Similarly, Hitchens remarks on the loss of secure employment
and stable communities that accompany this transformation.
Well, it’s rather
late in the day for him to be expressing buyer’s remorse. After all, it’s not
as if the consequences of the policies he endorsed were not warned of. But I am
struck by how close his views now seem to some of those expressed in my own
book, for example:
“One of the many organizational
consequences of all this [neo-liberalism] is to break the connection between
businesses, places and communities” (p. 105)
But after listing a wide array of formerly British brands now
sold off or disappeared, I go on to say that this is not a nostalgic,
nationalist lament; whereas I think that that is exactly what Hitchens offers.
What he seems to hanker for is the world of his 1950s childhood, with the
apparent certainties it contained (but which, perhaps, only seem so in the way
that childhood at any period does).
What I think is significant about this is the way it
derives from a fissure that was always present in Thatcherism between nationalist traditionalism
and free market globalism. They are necessarily contradictory because free
markets inevitably corrode social traditionalism whilst, of course, globalism
inevitably corrodes nationalism. Both Thatcher and Regan managed to hold this
contradiction together for a while, but its consequences are now glaringly
apparent.
They are apparent in the EU Referendum debate, about which I have
already written plenty on this blog, but especially in the current wave of
support for Donald Trump in the US. This has been described as a kind of cry of
agony of the traditional US working and middle classes, for whom the security of
the post-war consensus has been eviscerated. And what is so important to
understand is that this comes in large part from the same segment of the population
that, like Hitchens, so enthusiastically supported Reagan (and, in the UK, Thatcher) to pursue
precisely the policies the consequences of which they now lament.
So what we are now seeing is the long-term consequences of
the incoherence of the neo-liberal political narrative (i.e. not simply of neo-liberal economics) and it is almost bound
to turn nasty as the nationalist and traditionalist strand of that narrative
becomes dominant. Remorseful buyers want their money back but, alas, it has
already been spent and so remorse turns to anger, but an anger misdirected at
foreigners, immigrants, refugees, the disabled and so on. True it also blames ‘elites’,
but in an incoherent and contradictory way, shown not least by taking as its
champion a figure such as Trump who so obviously belongs to an elite, by any
reckoning.
Of course in both the US and the UK (and elsewhere) there is
a left-wing version of this which is more coherent in its analysis and more
progressive in its solutions, but likely in both cases to struggle to achieve
electoral success (though I may be proved wrong about that). Indeed, in the European
context, it is this which makes the EU so important, as a regional, rather than
nationalist or globalist, response to a situation which whilst certainly
implicated in neo-liberalism also offers some potentials for social democracy.
These potentials, which the recently launched Democracy
in Europe Movement 2025 (Diem25) seeks to realise, offer some kind of
hopeful response to the calamitous unwinding of the neo-liberal experiment.

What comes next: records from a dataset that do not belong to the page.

(** * A solar-system animation script for Blender, and what it asks of its host

    [planets.py] is one linear script over Blender's Python API.  This file
    embeds it as a program over the host's calls, gives the calls a reference
    meaning on a model of the scene, and proves what the script does: which
    objects, materials and keyframes it leaves, in which order it calls the
    host, where exceptions go, and in which intervals its random numbers
    fall once binary64 rounding is taken into account. *)

From Stdlib Require Import ZArith Lia Bool Ascii String List Floats Reals Lra.
From stdpp Require Import gmap strings.

(** * Binary64 arithmetic

    Python floats are IEEE 754 binary64 numbers, which are Rocq's primitive
    floats.  The bounds below are proved against [SpecFloat], the
    specification the primitive operations are axiomatised to follow. *)
Module Binary64.
Local Open Scope Z_scope.


Definition fexp64 (e : Z) : Z := SpecFloat.fexp prec emax e.

Lemma fexp64_eq e : fexp64 e = Z.max (e - 53) (-1074).
Proof. reflexivity. Qed.

Lemma digits2_pos_bounds (m : positive) :
  2 ^ (Z.pos (digits2_pos m) - 1) <= Z.pos m < 2 ^ Z.pos (digits2_pos m).
Proof.
  induction m as [m IH|m IH|]; cbn [digits2_pos].
  - rewrite Pos2Z.inj_succ. change (Z.pos m~1) with (2 * Z.pos m + 1).
    replace (Z.succ (Z.pos (digits2_pos m)) - 1) with (Z.pos (digits2_pos m)) by lia.
    rewrite Z.pow_succ_r by lia.
    replace (2 ^ Z.pos (digits2_pos m)) with (2 * 2 ^ (Z.pos (digits2_pos m) - 1)) in *
      by (rewrite <- Z.pow_succ_r by lia; f_equal; lia).
    generalize dependent (2 ^ (Z.pos (digits2_pos m) - 1)). intros; lia.
  - rewrite Pos2Z.inj_succ. change (Z.pos m~0) with (2 * Z.pos m).
    replace (Z.succ (Z.pos (digits2_pos m)) - 1) with (Z.pos (digits2_pos m)) by lia.
    rewrite Z.pow_succ_r by lia.
    replace (2 ^ Z.pos (digits2_pos m)) with (2 * 2 ^ (Z.pos (digits2_pos m) - 1)) in *
      by (rewrite <- Z.pow_succ_r by lia; f_equal; lia).
    generalize dependent (2 ^ (Z.pos (digits2_pos m) - 1)). intros; lia.
  - cbn. lia.
Qed.

Lemma Zdigits2_le (z k : Z) : 0 <= z -> 0 <= k -> z < 2 ^ k -> Zdigits2 z <= k.
Proof.
  intros Hz Hk Hlt. destruct z as [|p|p]; cbn [Zdigits2]; try lia.
  destruct (digits2_pos_bounds p) as [Hlo _].
  destruct (Z.le_gt_cases (Z.pos (digits2_pos p)) k) as [|Hgt]; [assumption|].
  exfalso.
  assert (2 ^ k <= 2 ^ (Z.pos (digits2_pos p) - 1)) by (apply Z.pow_le_mono_r; lia).
  lia.
Qed.

Lemma Zdigits2_ge (z k : Z) : 0 <= k -> 2 ^ k <= z -> k < Zdigits2 z.
Proof.
  intros Hk Hle.
  assert (0 < 2 ^ k) by (apply Z.pow_pos_nonneg; lia).
  destruct z as [|p|p]; cbn [Zdigits2]; try lia.
  destruct (digits2_pos_bounds p) as [_ Hhi].
  apply (Z.pow_lt_mono_r_iff 2); lia.
Qed.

At all events, Hitchens’ dream of a lost and mythical England
is not the right response, any more than is Trump’s sloganizing about making
America great again. At best these can lead only to another fit of buyer’s
remorse in which their supporters suffer the further disillusionment their inevitable
failure would bring. To what extremes would they then turn?
Another great article Chris, would love to hear your views on the Junior Doctor Strikes.